Prophylaxis against VTED following primary hip and knee arthroplasty is now used as a quality measure by regulatory agencies and payers. Even the federal government has become involved. For example, one of the quality measures mandated by the Centers for Medicare & Medicaid Services is the Surgical Care Improvement Project (SCIP) guideline on VTE and PE prophylaxis. However, the controversy over the most appropriate agents, as well as their timing and duration of administration, continues. As the SCIP updates its quality measures, representatives from the AAOS will work to have the 2011 AAOS VTED guideline incorporated into these measures so that compliance with the AAOS guideline will meet the requirements of the SCIP measures.

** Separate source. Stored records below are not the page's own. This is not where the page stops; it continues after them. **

(** The state update of [recordAction]. *)
Definition recorded_action (a : UltrafixAction) (now : Z) (s : UltrafixLoopState) : UltrafixLoopState :=
  let '(rc, fc) := getActionCounts s in
  let rc' := rc + (match a with review => 1 | fix_ => 0 end) in
  let fc' := fc + (match a with fix_ => 1 | review => 0 end) in
  let fl := match a with
    | fix_ => fmap (M:=option) (fmap (M:=gmap string) address_selected) (findingLifecycle s)
    | review => findingLifecycle s
    end in
  set_progress s rc' fc' (Z.min rc' fc') a now fl.

(** ** Findings *)

Record finding_input := FindingInput { in_id : string; in_comment : Z; in_title : string }.

(** [id.toUpperCase()] on the [F#] identifiers. *)
Definition upper_char (c : ascii) : ascii :=
  let n := code c in if (97 <=? n) && (n <=? 122) then char (Ascii.N_of_ascii c - 32) else c.
Definition to_upper (s : string) : string := map_string upper_char s.

Definition finding_key (f : finding_input) : string := (show (in_comment f) ++ ":" ++ to_upper (in_id f))%string.

Definition fresh_finding (cycle : Z) (f : finding_input) : UltrafixFindingLifecycle :=
  Finding (to_upper (in_id f)) (in_comment f) (in_title f) open_ cycle cycle.
(* ===== verification/UltrafixContinue.v ===== *)
(** * Continuing the Ultrafix loop

    [continueUltrafixLoop] and what it calls (src/jobs/ultrafixLoopContinuation.ts,
    ultrafixLoopContinuationHelpers.ts, ultrafixCiWait.ts, ultrafixEscalation.ts),
    as programs over the store of [UltrafixStore]. GitHub, the settings database,
    the clock and the queue's contents of other jobs are the [Env]; logging, the texts of
    pull request comments, the payload and delay of a queued job beyond its step, and the
    cycle counts repeated in the result are left out. *)

From S2P Require Import Prelude JsString Interleave UltrafixLoop UltrafixLoopFacts UltrafixStore.

Open Scope Z_scope.

Record UltrafixCheckStatus := CheckStatus {
  count : Z;
  allPassing : bool;
  anyPending : bool;
  anyFailed : bool;
  blockingFailed : option (list string);
  blockingPending : option (list string);
}.
Definition UltrafixCiObservation : Type := string * UltrafixCheckStatus.

(** The functions a process may or may not have wired ([ultrafixCheckRunDeps]). *)
Record CheckRunDeps := Deps {
  getCurrentPRHead : option (result (option string));
  getCheckRunsStatus : option (string -> result UltrafixCheckStatus);
  areAllChecksPassing : option (string -> result bool);
}.

Record Env := {
  labelPresent : bool;
  (** [None] when the review comments could not be fetched or parsed. *)
  reviewFetch : option (ReviewOutput * list finding_input);
  (** The label transition lease could be taken, and was still held at the end. *)
  leaseTaken : bool;
  leaseKept : bool;
  escalationEnabled : bool;
  resolveModel : string -> option EscalationModel;
  nowMs : Z;
  checkRunDeps : CheckRunDeps;
  followUpJobs : result bool;
  pendingComments : result bool;
  (** Whether the queue reports an existing job ID as an error, and whether adding fails. *)
  duplicateError : bool;
  queueError : option string;
  ciWaitTimeoutMs : Z;
  (** The notice could be rewritten; the identifier of a newly posted one. *)
  updateNotice : bool;
  postNotice : option Z;
}.

Inductive Outcome := outcome_goal_reached | outcome_cycles_exhausted | outcome_stopped | outcome_failed.

Record ContinuationResult := Result {
  continued : bool;
  r_why : string;
  nextAction : option UltrafixAction;
  score : option Z;
  outcome : option Outcome;
  is_deferred : bool;
  blockingChecks : list string;
  result_epoch : option Z;
}.

Definition stop_result (why : string) (o : option Outcome) : ContinuationResult :=
  Result false why None None o false [] None.

Record ContinuationParams := Params {
  completedAction : UltrafixAction;
  p_userId : option string;
  p_meta : option UltrafixCommandMeta;
}.

(** [params.ultrafixMeta?.workEpoch ?? 0] *)
Definition params_epoch (p : ContinuationParams) : Z := default 0 (p_meta p ≫= m_workEpoch).

(** ** Readiness *)

Definition areChecksReadyForUltrafix (status : UltrafixCheckStatus) : bool := allPassing status.

Definition evaluateCIChecks (next : UltrafixAction) (deps : CheckRunDeps) : bool * option UltrafixCiObservation :=
  if negb (requiresPassingChecks next) then (true, None)
  else match getCurrentPRHead deps with
  | None => (false, None)
  | Some (Throw _) | Some (Ok None) | Some (Ok (Some "")) => (false, None)
  | Some (Ok (Some headSha)) =>
      match getCheckRunsStatus deps with
      | Some f => match f headSha with
                  | Ok status => if areChecksReadyForUltrafix status then (true, None)
                                 else (false, Some (headSha, status))
                  | Throw _ => (false, None)
                  end
      | None => match areAllChecksPassing deps with
                | Some f => match f headSha with Ok b => (b, None) | Throw _ => (false, None) end
                | None => (false, None)
                end
      end
  end.

(** Unreadable queues and comments count as idle here; CI fails closed. *)
Definition evaluateReadiness (e : Env) (next : UltrafixAction)
    : UltrafixReadinessResult * option UltrafixCiObservation :=
  let '(passing, ci) := evaluateCIChecks next (checkRunDeps e) in
  let follow := match followUpJobs e with Ok b => b | Throw _ => false end in
  let pending := match pendingComments e with Ok b => b | Throw _ => false end in
  (checkReadiness passing follow pending, ci).

(** [[...new Set(l)]] *)
Fixpoint dedup_from (seen : list string) (l : list string) : list string :=
  match l with
  | [] => []
  | x :: l => if bool_decide (x ∈ seen) then dedup_from seen l else x :: dedup_from (x :: seen) l
  end.

Definition listBlockingChecks (bf bp : list string) : list string := dedup_from [] (bf ++ bp).

(** Whether a wait recorded under one epoch belongs to the deferral now running. *)
Definition isSameLoopWait (recordedEpoch w : Z) (carryOverFromEpoch : option Z) : bool :=
  (recordedEpoch =? w)
  || match carryOverFromEpoch with
     | Some c => (c <=? recordedEpoch) && (recordedEpoch <? w)
     | None => false
     end.

Definition ULTRAFIX_CI_TIMEOUT_REASON : string := "CI did not settle".

Section Continue.
Context {raw : Type} `{!EqDecision raw}.
Context `{!Serial raw UltrafixLoopState} `{!Serial raw UltrafixDeferredContinuation}.
Context `{!Serial raw UltrafixRearmRetry} `{!Serial raw UltrafixCiWaitRecord}.

Abbreviation M := (Interleave.M (UltrafixStore.pr_store (raw := raw))).

(** [withUltrafixLabelTransition]: the operation runs under the lease, and its result
    is only published while the lease is still held. *)
Definition withUltrafixLabelTransition {A} (e : Env) (op : M A) : M A :=
  if negb (leaseTaken e) then throw "Timed out waiting for Ultrafix label transition"
  else a ← op; if leaseKept e then mret a else throw "Ultrafix label transition lease was lost".

(** ** The CI wait *)

Definition loadUltrafixCiWait : M (option UltrafixCiWaitRecord) :=
  r ← call (fun s => (ciwait_cell s, s)); mret (r ≫= parse).
Definition clearUltrafixCiWait : M unit := call (fun s => (tt, with_ciwait None s)).

Definition stopUltrafixLoopForCiTimeout (e : Env) (w : Z) (lastScore : option Z) : M bool :=
  done ← withUltrafixLabelTransition e (
    cur ← isUltrafixAutomaticWorkCurrent w;
    if negb cur then mret false
    else
      completed ← completeLoop failed ULTRAFIX_CI_TIMEOUT_REASON lastScore (nowMs e) (Some w);
      match completed with
      | None => mret false
      | Some _ => _ ← call (CLEAR_DEFERRED_IF_CURRENT w); mret true
      end);
  if (done : bool) then _ ← clearUltrafixCiWait; mret true else mret false.

(** The record of the current deferral, carrying over the start and the notice of
    the same wait. *)
Definition ci_wait_record (e : Env) (w : Z) (carry : option Z) (ci : UltrafixCiObservation)
    (lastScore : option (option Z)) (existing : option UltrafixCiWaitRecord) : UltrafixCiWaitRecord :=
  let '(headSha, status) := ci in
  let same := match existing with
    | Some x => bool_decide (w_headSha x = headSha) && isSameLoopWait (w_workEpoch x) w carry
    | None => false
    end in
  let from {A} (f : UltrafixCiWaitRecord -> option A) := if same then match existing with Some x => f x | None => None end else None in
  CiWait w headSha
    (match existing with Some x => if same then w_since x else nowMs e | None => nowMs e end)
    (from w_noticePostedAt) (from w_noticeCommentId)
    (default [] (blockingFailed status)) (default [] (blockingPending status))
    (match lastScore with Some _ => lastScore | None => from w_lastScore end).

(** The result: whether this call stopped the loop, and the blocking checks. *)
Definition handleUltrafixCiDeferral (e : Env) (w : Z) (carry : option Z) (ci : UltrafixCiObservation)
    (lastScore : option (option Z)) : M (bool * list string) :=
  existing ← loadUltrafixCiWait;
  let record := ci_wait_record e w carry ci lastScore existing in
  let checks := listBlockingChecks (w_blockingFailed record) (w_blockingPending record) in
  let waitedMs := Z.max 0 (nowMs e - w_since record) in
  if ciWaitTimeoutMs e <=? waitedMs then
    stopped ← stopUltrafixLoopForCiTimeout e w (mjoin (w_lastScore record));
    mret (stopped, checks)
  else
    let record := match w_noticePostedAt record with
      | Some _ => record
      | None =>
          let id := match existing ≫= w_noticeCommentId with
            | Some id => if updateNotice e then Some id else postNotice e
            | None => postNotice e
            end in
          CiWait (w_workEpoch record) (w_headSha record) (w_since record) (Some (nowMs e))
            (match id with Some _ => id | None => w_noticeCommentId record end)
            (w_blockingFailed record) (w_blockingPending record) (w_lastScore record)
      end in
    _ ← call (fun s => (tt, with_ciwait (Some (stringify record)) s));
    mret (false, checks).

Definition handleUltrafixCiDeferralSafely (e : Env) (w : Z) (carry : option Z) (ci : UltrafixCiObservation)
    (lastScore : option (option Z)) : M (bool * list string) :=
  catch (handleUltrafixCiDeferral e w carry ci lastScore)
    (fun _ => mret (false, listBlockingChecks (default [] (blockingFailed ci.2)) (default [] (blockingPending ci.2)))).

(** The terminal result, or the blocking checks to report. *)
Definition applyUltrafixCiDeferral (e : Env) (p : ContinuationParams) (readiness : UltrafixReadinessResult)
    (ci : option UltrafixCiObservation) (lastScore : option (option Z)) (carry : option Z)
    : M (option ContinuationResult * list string) :=
  match ci with
  | Some ci =>
      if bool_decide ("checks_not_passing"%string ∈ reasons readiness) then
        r ← handleUltrafixCiDeferralSafely e (params_epoch p) carry ci lastScore;
        let '(stopped, checks) := (r : bool * list string) in
        if stopped
        then mret (Some (Result false ULTRAFIX_CI_TIMEOUT_REASON None (mjoin lastScore)
                           (Some outcome_failed) false checks None), checks)
        else mret (None, checks)
      else mret (None, [])
  | None => mret (None, [])
  end.

(** ** Queueing the next step *)

Definition enqueueNextStep (e : Env) (p : ContinuationParams) (next : UltrafixAction) (stepNumber : Z) : M bool :=
  let id : StepId := (next, params_epoch p, stepNumber) in
  existing ← call (fun s => (jobs_cell s !! id, s));
  busy ← match existing with
    | None => mret false
    | Some _ =>
        st ← call (fun s => (default job_unknown (jobs_cell s !! id), s));
        match (st : JobState) with
        | job_completed | job_failed =>
            _ ← call (fun s => (tt, with_jobs (delete id (jobs_cell s)) s)); mret false
        | job_pending => mret true
        | job_unknown => mret false
        end
    end;
  if (busy : bool) then mret false
  else match queueError e with
  | Some err => throw err
  | None =>
      added ← call (fun s => match jobs_cell s !! id with
                             | Some _ => (false, s)
                             | None => (true, with_jobs (<[id := job_pending]> (jobs_cell s)) s)
                             end);
      mret ((added : bool) || negb (duplicateError e))
  end.

(** ** The continuation *)

Definition collectReviewOutput (e : Env) (p : ContinuationParams) : M ReviewOutput :=
  match completedAction p with
  | fix_ => mret no_output
  | review =>
      match reviewFetch e with
      | None => mret no_output
      | Some (o, fs) =>
          catch (
            _ ← (if bool_decide (out_status o = invalid) then mret None
                 else recordReviewFindings fs (Some (params_epoch p)));
            mret o) (fun _ => mret no_output)
      end
  end.

Definition persist (st : UltrafixLoopState) : M bool :=
  match workEpoch st with
  | Some w => call (SAVE_STATE_IF_CURRENT w (stringify st))
  | None => call (fun s => (false, s))
  end.

Definition recordUltrafixEscalationReview (e : Env) (st : UltrafixLoopState) (x : Z)
    : M (option UltrafixLoopState) :=
  current ← loadState;
  match current with
  | None => mret None
  | Some cur =>
      if negb (bool_decide (workEpoch cur = workEpoch st)) then mret None
      else if negb (escalationEnabled e) then mret (Some cur)
      else
        let cur' := match escalation cur with
          | None => set_escalation cur None
                      (Some (Z.max (default x (escalationBestScore cur)) x))
          | Some es => set_escalation cur (Some (advanceEscalation (resolveModel e) x es))
                         (escalationBestScore cur)
          end in
        ok ← persist cur';
        mret (if (ok : bool) then Some cur' else None)
  end.

Definition EXHAUSTED_REASON : string := "Escalation exhausted: all available models and reasoning levels stalled".

(** The possibly stopped decision and the state after escalation. *)
Definition applyReviewEscalation (e : Env) (p : ContinuationParams) (st : UltrafixLoopState)
    (o : ReviewOutput) (d : NextActionDecision) : M (option (UltrafixLoopState * NextActionDecision)) :=
  match completedAction p, out_score o, action d with
  | review, Some x, Some _ =>
      if negb (out_partial o) && negb (bool_decide (out_status o = invalid)) then
        st' ← recordUltrafixEscalationReview e st x;
        mret (match st' with
              | None => None
              | Some st' =>
                  if match escalation st' with Some es => exhausted es | None => false end
                  then Some (st', Decision_ None EXHAUSTED_REASON) else Some (st', d)
              end)
      else mret (Some (st, d))
  | _, _, _ => mret (Some (st, d))
  end.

If successful, this will address one of the limitations of the 2007 guideline.
It should be noted that there can be individual exceptions to some of the recommendations. For example, the work group believed that the majority of patients should be kept off of antiplatelet agents (e.g., aspirin, clopidogrel) prior to joint arthroplasty, but there may be exceptions (for example, if the patient has a stent for coronary artery disease) when a hematologist, cardiologist, or internist might believe that the risks of withholding antiplatelet agents outweigh the benefits8. Furthermore, the consensus recommendation that antiplatelet agents be discontinued prior to joint arthroplasty does not apply to the use of aspirin begun in the immediate preoperative period as part of a multimodal prophylaxis regimen.
This guideline is not being offered as the final word in VTED prophylaxis; in the final analysis, the limitations in the guidelines represent limitations in the available evidence. There is much research that needs to be conducted to allow for more definitive guidance regarding VTED prophylaxis when these guidelines are updated within the next four years.